══ LISTED ENTRIES

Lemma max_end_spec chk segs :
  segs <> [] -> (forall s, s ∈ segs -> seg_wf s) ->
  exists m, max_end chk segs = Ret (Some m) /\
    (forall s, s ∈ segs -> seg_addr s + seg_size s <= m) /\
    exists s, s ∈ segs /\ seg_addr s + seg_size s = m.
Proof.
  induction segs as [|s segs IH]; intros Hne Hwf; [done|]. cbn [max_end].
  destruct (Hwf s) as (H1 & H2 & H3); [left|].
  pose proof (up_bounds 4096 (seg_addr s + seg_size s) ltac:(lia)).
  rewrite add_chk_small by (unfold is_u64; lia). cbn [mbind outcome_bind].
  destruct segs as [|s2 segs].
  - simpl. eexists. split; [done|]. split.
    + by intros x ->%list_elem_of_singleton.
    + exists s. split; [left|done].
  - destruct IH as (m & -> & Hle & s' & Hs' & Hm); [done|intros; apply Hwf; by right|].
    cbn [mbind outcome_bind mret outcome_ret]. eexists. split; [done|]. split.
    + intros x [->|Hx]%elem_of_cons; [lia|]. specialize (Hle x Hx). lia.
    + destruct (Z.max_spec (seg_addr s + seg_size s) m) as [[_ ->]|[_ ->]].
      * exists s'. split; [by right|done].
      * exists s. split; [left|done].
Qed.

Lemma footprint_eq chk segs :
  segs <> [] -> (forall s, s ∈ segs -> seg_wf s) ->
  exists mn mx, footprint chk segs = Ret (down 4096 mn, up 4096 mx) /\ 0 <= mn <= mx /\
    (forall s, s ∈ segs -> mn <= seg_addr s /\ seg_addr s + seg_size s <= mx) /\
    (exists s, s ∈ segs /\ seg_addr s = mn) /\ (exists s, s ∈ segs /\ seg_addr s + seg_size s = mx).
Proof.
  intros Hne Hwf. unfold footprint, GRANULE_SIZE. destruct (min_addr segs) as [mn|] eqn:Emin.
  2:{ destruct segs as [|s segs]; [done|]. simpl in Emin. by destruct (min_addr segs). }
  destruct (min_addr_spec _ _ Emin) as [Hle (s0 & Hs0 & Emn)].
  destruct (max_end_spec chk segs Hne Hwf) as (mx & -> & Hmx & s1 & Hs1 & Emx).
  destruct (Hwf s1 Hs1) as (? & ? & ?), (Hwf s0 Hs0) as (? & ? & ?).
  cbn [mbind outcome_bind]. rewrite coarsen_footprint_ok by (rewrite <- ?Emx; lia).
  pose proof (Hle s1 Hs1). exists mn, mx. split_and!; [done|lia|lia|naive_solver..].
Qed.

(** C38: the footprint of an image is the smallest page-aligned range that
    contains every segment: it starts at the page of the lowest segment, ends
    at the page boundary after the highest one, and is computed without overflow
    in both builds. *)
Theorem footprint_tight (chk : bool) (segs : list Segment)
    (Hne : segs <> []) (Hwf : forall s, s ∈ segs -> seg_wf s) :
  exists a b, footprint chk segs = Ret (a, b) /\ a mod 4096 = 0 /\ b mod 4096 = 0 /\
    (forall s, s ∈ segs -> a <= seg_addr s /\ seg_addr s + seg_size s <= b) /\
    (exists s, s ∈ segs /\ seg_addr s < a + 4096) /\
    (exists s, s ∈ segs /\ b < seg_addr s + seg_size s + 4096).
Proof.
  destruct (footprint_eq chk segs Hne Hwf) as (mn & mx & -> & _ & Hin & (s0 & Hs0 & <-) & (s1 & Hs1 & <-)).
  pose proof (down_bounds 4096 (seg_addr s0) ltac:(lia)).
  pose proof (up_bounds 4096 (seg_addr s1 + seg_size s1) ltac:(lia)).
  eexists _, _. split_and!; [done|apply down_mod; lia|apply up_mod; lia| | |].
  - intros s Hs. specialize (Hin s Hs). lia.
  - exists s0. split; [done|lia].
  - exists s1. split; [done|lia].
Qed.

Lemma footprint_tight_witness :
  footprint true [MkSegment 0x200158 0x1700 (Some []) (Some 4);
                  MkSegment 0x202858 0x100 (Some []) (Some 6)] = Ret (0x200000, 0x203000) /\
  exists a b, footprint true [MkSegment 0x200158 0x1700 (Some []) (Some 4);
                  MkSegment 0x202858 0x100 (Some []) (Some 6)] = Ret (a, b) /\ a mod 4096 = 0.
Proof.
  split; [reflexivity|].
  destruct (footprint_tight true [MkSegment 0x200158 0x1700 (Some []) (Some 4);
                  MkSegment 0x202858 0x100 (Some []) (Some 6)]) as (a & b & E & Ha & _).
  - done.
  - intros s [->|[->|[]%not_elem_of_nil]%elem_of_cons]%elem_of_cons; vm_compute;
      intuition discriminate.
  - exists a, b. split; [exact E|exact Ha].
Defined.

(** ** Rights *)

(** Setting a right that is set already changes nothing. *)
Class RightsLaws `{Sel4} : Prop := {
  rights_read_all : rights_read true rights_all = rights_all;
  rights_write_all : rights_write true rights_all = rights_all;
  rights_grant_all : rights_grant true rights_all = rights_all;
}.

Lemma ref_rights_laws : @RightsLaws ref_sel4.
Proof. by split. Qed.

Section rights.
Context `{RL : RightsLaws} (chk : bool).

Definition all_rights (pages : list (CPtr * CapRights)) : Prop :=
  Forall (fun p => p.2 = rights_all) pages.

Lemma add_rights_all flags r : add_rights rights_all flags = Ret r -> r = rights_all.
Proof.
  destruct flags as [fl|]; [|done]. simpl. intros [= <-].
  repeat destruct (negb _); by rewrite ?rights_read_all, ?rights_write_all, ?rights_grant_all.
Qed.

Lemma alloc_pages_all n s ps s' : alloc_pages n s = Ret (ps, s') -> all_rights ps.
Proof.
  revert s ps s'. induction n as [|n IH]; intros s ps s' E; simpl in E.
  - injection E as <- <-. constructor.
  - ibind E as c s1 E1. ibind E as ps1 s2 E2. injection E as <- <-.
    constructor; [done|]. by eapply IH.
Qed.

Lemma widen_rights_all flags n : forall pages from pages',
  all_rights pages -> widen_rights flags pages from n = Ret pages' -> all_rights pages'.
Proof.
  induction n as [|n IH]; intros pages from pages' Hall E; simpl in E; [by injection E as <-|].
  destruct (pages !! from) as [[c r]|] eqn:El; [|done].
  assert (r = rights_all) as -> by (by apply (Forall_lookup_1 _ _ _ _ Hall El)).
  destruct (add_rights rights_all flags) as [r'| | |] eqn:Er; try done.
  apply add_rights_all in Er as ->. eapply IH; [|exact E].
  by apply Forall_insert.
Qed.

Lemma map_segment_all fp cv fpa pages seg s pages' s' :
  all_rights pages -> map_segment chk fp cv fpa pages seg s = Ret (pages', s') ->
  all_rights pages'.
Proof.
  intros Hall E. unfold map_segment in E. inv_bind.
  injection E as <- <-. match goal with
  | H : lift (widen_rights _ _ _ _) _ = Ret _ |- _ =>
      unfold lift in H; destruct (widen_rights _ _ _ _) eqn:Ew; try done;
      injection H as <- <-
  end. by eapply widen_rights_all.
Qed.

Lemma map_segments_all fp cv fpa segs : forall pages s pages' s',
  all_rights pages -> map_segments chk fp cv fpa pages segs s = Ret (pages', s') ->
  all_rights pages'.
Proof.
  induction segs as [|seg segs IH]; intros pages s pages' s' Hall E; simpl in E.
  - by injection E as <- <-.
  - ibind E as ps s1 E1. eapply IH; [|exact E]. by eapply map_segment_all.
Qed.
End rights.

════

From the material above, retype precisely the lines between the line holding "intros Hne Hwf." and the line holding "destruct (Hwf s1", inclusive, and nothing beyond them.

ANSWER FOR THIS EXERCISE:
  intros Hne Hwf. unfold footprint, GRANULE_SIZE. destruct (min_addr segs) as [mn|] eqn:Emin.
  2:{ destruct segs as [|s segs]; [done|]. simpl in Emin. by destruct (min_addr segs). }
  destruct (min_addr_spec _ _ Emin) as [Hle (s0 & Hs0 & Emn)].
  destruct (max_end_spec chk segs Hne Hwf) as (mx & -> & Hmx & s1 & Hs1 & Emx).
  destruct (Hwf s1 Hs1) as (? & ? & ?), (Hwf s0 Hs0) as (? & ? & ?).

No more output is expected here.